⟨

(* ===== verification/RunState.v ===== *)
(** Run state documents: apps/web/src/lib/run-state.ts and
    apps/web/src/lib/verification-copy.ts. *)
From stdpp Require Import base list strings.
From Stdlib Require Import ZArith Lia.
From S2P Require Import Prelude Json.

Open Scope string_scope.
Open Scope list_scope.
Open Scope Z_scope.

(** * Data *)

Inductive RunPhase : Type :=
| run_queued | run_provisioning | run_active_partial | run_active_full | run_solved
| run_teardown_requested | run_tearing_down | run_archiving | run_completed | run_failed.

Inductive VmPhase : Type :=
| vm_queued | vm_launching | vm_booting | vm_ready | vm_solved
| vm_destroying | vm_archived | vm_completed | vm_failed.

Inductive TerminalPhase : Type := term_pending | term_ready | term_failed.
Inductive ProbePhase : Type := probe_boot | probe_scenario.
Inductive ProvisioningStatus : Type := prov_pending | prov_provisioning | prov_queued | prov_failed.

#[export] Instance RunPhase_eq_dec : EqDecision RunPhase.
Proof. solve_decision. Defined.
#[export] Instance VmPhase_eq_dec : EqDecision VmPhase.
Proof. solve_decision. Defined.
#[export] Instance TerminalPhase_eq_dec : EqDecision TerminalPhase.
Proof. solve_decision. Defined.
#[export] Instance ProbePhase_eq_dec : EqDecision ProbePhase.
Proof. solve_decision. Defined.
#[export] Instance ProvisioningStatus_eq_dec : EqDecision ProvisioningStatus.
Proof. solve_decision. Defined.

Record ScenarioProbeStatus : Type := mkProbe {
  probe_id : string;
  probe_label : string;
  probe_kind : string;
  probe_phase : ProbePhase;
  probe_status : string;
  probe_error : option string;
  probe_value : json;
}.

Record ScenarioReplayArtifact : Type := mkArtifact {
  art_id : string;
  art_hostId : string;
  art_runId : string;
  art_vmId : string;
  art_kind : string;
  art_filename : string;
  art_contentType : string;
  art_sizeBytes : Z;
}.

Record SessionTimelineEntry : Type := mkSessionEntry {
  ses_index : Z;
  ses_startTimestampMs : Z;
  ses_durationMs : Z;
  ses_exitCode : option Z;
  ses_castFilename : string;
  ses_castArtifactId : option string;
  ses_transcriptTruncated : bool;
}.

Record TerminalTarget : Type := mkTarget {
  tgt_host : option string;
  tgt_port : Z;
  tgt_username : string;
  tgt_hostKeyOpenssh : option string;
  tgt_checkedAt : option Z;
}.

Record RuntimeConstraintsEvidence : Type := mkConstraints {
  rc_generation : string;
  rc_cpuMillis : Z;
  rc_quotaVerifiedAt : option Z;
}.

(** [VmResourceStateV3] of the bridge contract. *)
Record VmResourceState : Type := mkResourceState {
  rs_cpu_millis : Z;
  rs_cpu_quota_us : Z;
  rs_cpu_period_us : Z;
  rs_cpu_usage_usec : Z;
  rs_cpu_user_usec : Z;
  rs_cpu_system_usec : Z;
  rs_cpu_nr_periods : Z;
  rs_cpu_nr_throttled : Z;
  rs_cpu_throttled_usec : Z;
}.

Inductive ImageArchitecture : Type := arch_x86_64 | arch_aarch64.
Record ImageKey : Type := mkImageKey {
  ik_scenario : string;
  ik_vm : string;
  ik_arch : ImageArchitecture;
}.

Record VmResourcesSpec : Type := mkResourcesSpec {
  res_cpuMillis : Z;
  res_memoryMib : Z;
  res_diskMib : Z;
}.

Record RunVmProvisioningSpec : Type := mkProvisioning {
  prov_image : option string;
  prov_imageKey : option ImageKey;
  prov_imageSha256 : option string;
  prov_resources : option VmResourcesSpec;
  prov_leaseDurationSeconds : option Z;
  prov_groupName : option string;
  prov_groupId : option string;
  prov_setupKeyId : option string;
  prov_status : ProvisioningStatus;
  prov_error : option string;
}.

(** [ScenarioLaunchSummary] of scenario-model.ts, which this code only reads
    the probe descriptors of. *)
Record ProbeDescriptor : Type := mkDescriptor {
  pd_id : string;
  pd_label : string;
  pd_kind : string;
  pd_phase : ProbePhase;
}.
Record ScenarioLaunchSummary : Type := mkSummary {
  sum_scenarioVmName : string;
  sum_hostname : string;
  sum_probePhaseMap : list (string * ProbePhase);
  sum_probeDescriptors : list ProbeDescriptor;
}.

⟩

_Work instructions_. Write out only the lines that run from the line containing "ses_startTimestampMs : Z;" through the line containing "tgt_username : string;", both included, exactly as they appear above.

_Finished task_.
  ses_startTimestampMs : Z;
  ses_durationMs : Z;
  ses_exitCode : option Z;
  ses_castFilename : string;
  ses_castArtifactId : option string;
  ses_transcriptTruncated : bool;
}.

Record TerminalTarget : Type := mkTarget {
  tgt_host : option string;
  tgt_port : Z;
  tgt_username : string;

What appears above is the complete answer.